**Records provided**
Lemma NewAuthorization_dispatches hostname ctx : dispatches 2 (NewAuthorization hostname ctx).
Proof.
  unfold NewAuthorization, doReq.
  apply (dispatches_bind 1 1); [apply getDirectory_dispatches | intros ?]. dispatches_branches.
  apply (dispatches_bind 1 0); [dispatches_leaf | intros ?]. dispatches_branches.
Qed.

Lemma LoadChallenge_dispatches ch ctx : dispatches 1 (LoadChallenge ch ctx).
Proof.
  unfold LoadChallenge, doReq.
  apply (dispatches_bind 1 0); [dispatches_leaf | intros ?]. dispatches_branches.
Qed.

Lemma body_dispatches crt res ctx : dispatches 1 (loadExtraCertificates_body crt res ctx).
Proof.
  unfold loadExtraCertificates_body, doReq. dispatches_branches.
  apply (dispatches_bind 1 0); [dispatches_leaf | intros ?]. dispatches_branches.
Qed.

Lemma loop_dispatches fuel : forall crt res ctx,
  dispatches fuel (loadExtraCertificates_loop fuel crt res ctx).
Proof.
  induction fuel as [|fuel IH]; intros crt res ctx.
  - intros s a s' H. discriminate.
  - simpl. apply (dispatches_bind 1 fuel); [apply body_dispatches | intros [r|[crt' res']]].
    + apply dispatches_ret.
    + apply IH.
Qed.

Lemma loadCertificate_dispatches fuel crt res ctx :
  dispatches fuel (loadCertificate fuel crt res ctx).
Proof.
  unfold loadCertificate, loadExtraCertificates. dispatches_branches.
  apply (dispatches_weaken _ (fuel + 0)); [lia|].
  apply (dispatches_bind fuel 0); [apply loop_dispatches | intros ?]. dispatches_branches.
Qed.

Lemma LoadCertificate_dispatches fuel crt ctx :
  dispatches (1 + fuel) (LoadCertificate fuel crt ctx).
Proof.
  unfold LoadCertificate, doReq.
  apply (dispatches_bind 1 fuel); [dispatches_leaf | intros ?]. dispatches_branches.
  apply loadCertificate_dispatches.
Qed.
(** * widgetly: DOM helpers ([src/lib/utils/DOM/index.js])

    A shallow embedding of the helper module and the properties its
    specification states about it.  The document is a store of node
    records addressed by references, so that object identity ([===]),
    parent pointers and in-place updates read as in the JavaScript. *)

From stdpp Require Import gmap strings list pretty.
From Stdlib Require Import ZArith Lia.

Open Scope Z_scope.
Set Warnings "-register-all".

(** ** Outcomes of a call

    A JavaScript call returns a value or throws.  Recursive walks carry a
    step budget; [OutOfFuel] is the budget running out, not a behaviour of
    the program. *)

Inductive JsError :=
  | TypeError               (* property read or method call on null/undefined *)
  | SyntaxError             (* DOMTokenList: empty token *)
  | InvalidCharacterError   (* DOMTokenList: token containing whitespace *)
  | UserError.              (* an exception thrown by application code *)

Inductive Outcome (A : Type) :=
  | Ret (a : A)
  | Throw (e : JsError)
  | OutOfFuel.

Arguments Ret {A} a.
Arguments Throw {A} e.
Arguments OutOfFuel {A}.

(** Sequencing: an exception, or the budget running out, skips the rest. *)
Definition bind {A B} (m : Outcome A) (k : A -> Outcome B) : Outcome B :=
  match m with
  | Ret a => k a
  | Throw e => Throw e
  | OutOfFuel => OutOfFuel
  end.

Notation "'let*' x := m 'in' k" := (bind m (fun x => k))
  (at level 10, x name, m at level 100, k at level 200,
   format "'[v' 'let*'  x  :=  m  'in' '/' k ']'").

(** ** The document store *)

Module Dom.

Definition ref := positive.

(** What the helpers read from, and write to, an element.  Lengths are
    whole pixels, on which the arithmetic of JavaScript numbers is that
    of the integers. *)
Record Element := mkElement {
  scrollHeight : Z;
  clientHeight : Z;
  overflowY : string;          (* getComputedStyle(e).overflowY *)
  rectTop : Z;                 (* e.getBoundingClientRect().top, whole pixels *)
  scrollTop : Z;
  classList : list string      (* the token set of e.classList, in order *)
}.

(** A node: every node has a [parentNode]; only elements carry geometry,
    style and classes (the document itself and text nodes do not). *)
Record Node := mkNode {
  parentNode : option ref;
  element : option Element
}.

(** The page while its root element is in place: [documentElement] and
    [body] are what [document.documentElement] and [document.body]
    answer, held as given.  A page whose root element has been taken out
    (where [document.documentElement] is null) is not among the
    well-formed documents below. *)
Record Document := mkDocument {
  nodes : gmap ref Node;
  document : ref;              (* the [document] object *)
  documentElement : ref;       (* document.documentElement *)
  body : option ref;           (* document.body, null before <body> exists *)
  innerHeight : Z              (* window.innerHeight *)
}.

(** [n.parentNode]; a reference the store does not know is an object
    without that property. *)
Definition parentOf (d : Document) (n : ref) : option ref :=
  nodes d !! n ≫= parentNode.

Definition elementOf (d : Document) (n : ref) : option Element :=
  nodes d !! n ≫= element.

Definition setElement (d : Document) (n : ref) (e : Element) : Document :=
  mkDocument (alter (fun nd => mkNode (parentNode nd) (Some e)) n (nodes d))
             (document d) (documentElement d) (body d) (innerHeight d).

Definition setParent (d : Document) (n : ref) (p : option ref) : Document :=
  mkDocument (alter (fun nd => mkNode p (element nd)) n (nodes d))
             (document d) (documentElement d) (body d) (innerHeight d).

(** [a === b] on nullable references. *)
Definition same (a b : option ref) : bool := bool_decide (a = b).

(** [x > y] on numbers that may be [undefined]: false as soon as one side
    is. *)
Definition gt (x y : option Z) : bool :=
  match x, y with
  | Some a, Some b => bool_decide (b < a)
  | _, _ => false
  end.

(** The parent relation being well founded: a rank that strictly drops
    from a node to its parent.  This is what "finite tree" gives the
    upward walks. *)
Definition ranked (rank : ref -> nat) (d : Document) : Prop :=
  map_Forall (fun n nd =>
    match parentNode nd with
    | Some p => (rank p < rank n)%nat
    | None => True
    end) (nodes d).

(** A document as the browser builds it: [document] is a parentless
    non-element, the root element is its child, and the root and the body
    are elements. *)
Record wf (d : Document) : Prop := mkWf {
  wf_document : nodes d !! document d = Some (mkNode None None);
  wf_root_parent : parentOf d (documentElement d) = Some (document d);
  wf_root_element : is_Some (elementOf d (documentElement d));
  wf_body_element : forall b, body d = Some b -> is_Some (elementOf d b)
}.

End Dom.

(** ** Scroll utilities *)

Module Scroll.
Import Dom.

(** [overflowY === 'auto' || overflowY === 'scroll'] *)
Definition overflowScrolls (ov : string) : bool :=
  bool_decide (ov = "auto") || bool_decide (ov = "scroll").

(** The outer test of [findScrollableParent]:
    [element.scrollHeight > element.clientHeight ||
     element === document.body || element === document.documentElement]. *)
Definition tallOrRoot (d : Document) (n : ref) : bool :=
  gt (scrollHeight <$> elementOf d n) (clientHeight <$> elementOf d n)
  || same (Some n) (body d)
  || bool_decide (n = documentElement d).

(** [getComputedStyle(n).overflowY]; the call throws on what is not an
    element. *)
Definition computedOverflowY (d : Document) (n : ref) : Outcome string :=
  match elementOf d n with
  | Some e => Ret (overflowY e)
  | None => Throw TypeError
  end.

(** Both tests of one step of the walk: does the step return [n]? *)
Definition qualifies (d : Document) (n : ref) : Outcome bool :=
  if tallOrRoot d n
  then let* ov := computedOverflowY d n in Ret (overflowScrolls ov)
  else Ret false.

Fixpoint findScrollableParent (fuel : nat) (d : Document) (element : option ref)
  : Outcome (option ref) :=
  match fuel with
  | O => OutOfFuel
  | S fuel' =>
    match element with
    | None => Ret (Some (documentElement d))
    | Some n =>
      if bool_decide (document d = documentElement d)
      then Ret (Some (documentElement d))
      else
        let* q := qualifies d n in
        if q then Ret (Some n)
        else findScrollableParent fuel' d (parentOf d n)
    end
  end.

**Problem requirements**
Only the lines above, from the first through the one holding "A shallow embedding", are to be output, and they must be copied exactly.

**Your response**
Lemma NewAuthorization_dispatches hostname ctx : dispatches 2 (NewAuthorization hostname ctx).
Proof.
  unfold NewAuthorization, doReq.
  apply (dispatches_bind 1 1); [apply getDirectory_dispatches | intros ?]. dispatches_branches.
  apply (dispatches_bind 1 0); [dispatches_leaf | intros ?]. dispatches_branches.
Qed.

Lemma LoadChallenge_dispatches ch ctx : dispatches 1 (LoadChallenge ch ctx).
Proof.
  unfold LoadChallenge, doReq.
  apply (dispatches_bind 1 0); [dispatches_leaf | intros ?]. dispatches_branches.
Qed.

Lemma body_dispatches crt res ctx : dispatches 1 (loadExtraCertificates_body crt res ctx).
Proof.
  unfold loadExtraCertificates_body, doReq. dispatches_branches.
  apply (dispatches_bind 1 0); [dispatches_leaf | intros ?]. dispatches_branches.
Qed.

Lemma loop_dispatches fuel : forall crt res ctx,
  dispatches fuel (loadExtraCertificates_loop fuel crt res ctx).
Proof.
  induction fuel as [|fuel IH]; intros crt res ctx.
  - intros s a s' H. discriminate.
  - simpl. apply (dispatches_bind 1 fuel); [apply body_dispatches | intros [r|[crt' res']]].
    + apply dispatches_ret.
    + apply IH.
Qed.

Lemma loadCertificate_dispatches fuel crt res ctx :
  dispatches fuel (loadCertificate fuel crt res ctx).
Proof.
  unfold loadCertificate, loadExtraCertificates. dispatches_branches.
  apply (dispatches_weaken _ (fuel + 0)); [lia|].
  apply (dispatches_bind fuel 0); [apply loop_dispatches | intros ?]. dispatches_branches.
Qed.

Lemma LoadCertificate_dispatches fuel crt ctx :
  dispatches (1 + fuel) (LoadCertificate fuel crt ctx).
Proof.
  unfold LoadCertificate, doReq.
  apply (dispatches_bind 1 fuel); [dispatches_leaf | intros ?]. dispatches_branches.
  apply loadCertificate_dispatches.
Qed.
(** * widgetly: DOM helpers ([src/lib/utils/DOM/index.js])

    A shallow embedding of the helper module and the properties its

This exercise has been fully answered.